Why the native Android app might not be for me: it would break the computer part of the workflow, where I use Emacs

On my computers (Linux), I use Emacs, with the pdf-tools package, to open and edit pdfs. I have not switched to using the fantastic Zotero’s built-in PDF editor. Why?

  1. Because I prefer to do most of my work inside Emacs and pdf-tools is just awesome. Annotating, highlighting, moving around with both keyboard and mouse, using occur and incremental search, poping up on demand the table of contents —actually with different possible mechanisms, like imenu or the built-in TOC—, spliting vertically and horizontally arbitrarily —what Emacs provides out-of-the-box—, opening multiple PDFs side by side, rotating, etc, etc, etc —just awesome. (Sure, the built-in PDF reader in Zotero is also fantastic and has lots of functionality, and the handling of notes is just great.)

  2. Because I keep my notes in org-mode files; this setup has the side benefit, for me, that I can easily ripgrep, in a single call, over notes on papers, extracted highlights from papers, and the rest of my collection of notes. (I have commented about this in several places, and this probably deserves its own blog entry. Here is one comment in org-roam’s discourse, a long one in Reddit, and a shorter one in Reddit).

  3. Because I often access my library and PDFs from Emacs by opening the library exported as bibtex (using either one of helm-bibtex or citar).

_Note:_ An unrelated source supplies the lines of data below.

Lemma fill_rowid_churches (next : result Z) (f : column → value) (r : row) :
  fill_rowid next (columns churches_def) (map f (columns churches_def)) = Ok r →
  ∃ n, r = Integer n :: map f (tail (columns churches_def)) ∧
       (f (mkColumn "id" "INTEGER" false true true NoDefault) = Null → next = Ok n).
Proof.
  unfold churches_def. simpl.
  destruct (f _) as [| n | q | s] eqn:E; intros H; try discriminate H.
  - destruct next as [m | e]; [| discriminate H]. injection H as <-.
    eexists. split; reflexivity.
  - injection H as <-. eexists. split; [reflexivity | discriminate].
Qed.

(** The affinity of a column changes the class of a value, never whether
    there is one. *)
Lemma is_null_apply_affinity {N : Numerics} (aff : affinity) (v : value) :
  is_null (apply_affinity aff v) = is_null v.
Proof.
  destruct aff, v as [| n | q | s]; simpl; try reflexivity;
    try (destruct (numeric_text s) as [[n | q] |]; simpl; try reflexivity);
    unfold integer_if_exact; by destruct (_ && _).
Qed.

Lemma stored_given {N : Numerics} (clock : string) (a : list (string * value))
    (c : column) :
  col_default c = NoDefault →
  stored clock a c = apply_affinity (affinity_of (col_type c)) (given (col_name c) a).
Proof.
  intros H. unfold stored, initial_value, given. rewrite H.
  by destruct (assigned (col_name c) a).
Qed.

Lemma is_null_stored {N : Numerics} (clock : string) (a : list (string * value))
    (c : column) :
  col_default c = NoDefault →
  is_null (stored clock a c) = is_null (given (col_name c) a).
Proof. intros H. by rewrite stored_given, is_null_apply_affinity. Qed.
(** C5, as stated, fails for a build without subjobs: its queues are made
    with [maxsize] 0, which for [queue.Queue] means no bound; their capacity
    is not the subjob count 0, and a [put] on the empty queue goes
    through. *)
Lemma reconstructed_queues_unbounded_without_subjobs :
  exists build unstarted finished,
    BuildStore._reconstruct_build 1 true
      (BuildStore._session (BuildStore.restart Examples.store_without_subjobs))
      = Ok (Some build) /\
    Build._all_subjobs_by_id build = [] /\
    Build._unstarted_subjobs build = Some unstarted /\
    Build._finished_subjobs build = Some finished /\
    Queue.capacity unstarted <> Some 0 /\
    Queue.capacity finished <> Some 0 /\
    Queue.capacity unstarted = None /\
    Queue.capacity finished = None /\
    Queue.put Examples.subjob_0 unstarted
      = Ok (Queue.mk 0 [Examples.subjob_0]).
Proof. do 3 eexists. repeat split; discriminate. Qed.

(** ** save: clear, commit, rewrite *)

Section InsertLoops.

Variable build_id : Z.
Variable build : Build.t.

Lemma add_failed_artifact_directories_spec (s : Session.t) :
  BuildStore.add_failed_artifact_directories build_id build s =
  let v := Session.view s in
  Session.mk (Session.committed s)
    (mkDatabase (builds v)
       (failed_artifact_directories v ++ failed_directory_rows build_id build)
       (failed_subjob_atom_pairs v) (subjobs v) (atoms v))
    (Session.log s ++ map (fun _ => Insert TFailedArtifactDirectories build_id)
                        (failed_directory_rows build_id build)).
Proof.
  unfold BuildStore.add_failed_artifact_directories, failed_directory_rows.
  destruct (Build._build_artifact build) as [artifact|].
  - generalize (BuildArtifact._get_failed_artifact_directories artifact).
    intros dirs. revert s.
    induction dirs as [|d dirs IH]; intros [c [b f p sj a] l]; simpl.
    + now rewrite !app_nil_r.
    + rewrite IH. simpl. now rewrite <- !app_assoc.
  - destruct s as [c [b f p sj a] l]. simpl. now rewrite !app_nil_r.
Qed.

  4. Because I keep these PDFs automatically synced with an Android tablet where I do much of my PDF annotation and reading. Crucially, Emacs’ pdf-tools adds the annotations in the PDF themselves.

The native Android app will not support opening PDFs in exernal applications, so one needs to use the built-in Zotero PDF editor (see this post and the following ones ) in Android. This will severely impact my use of Emacs to read and annotate PDFs in the computer.

Yes, the wording is correct: not being able to use an external PDF editor in Android can affect what one uses in the computer, because the built-in Zotero PDF editor does not add annotations directly in the PDF: it stores annotation in the Zotero database (see this discussion and the explanation in Zotero’s support —and note that I am not complaining about this).

So, to be able to edit and see annotations in PDF both on the computer and the Android tablet I’d probably need to use the built-in Zotero PDF editor on both the computer and the Android tablet. The only workaround would be for me to go through the manual and error-prone procedure of exporting the Zotero annotations in the PDF itself, and then reattaching that file in the Zotero entry. This does not seem sensible.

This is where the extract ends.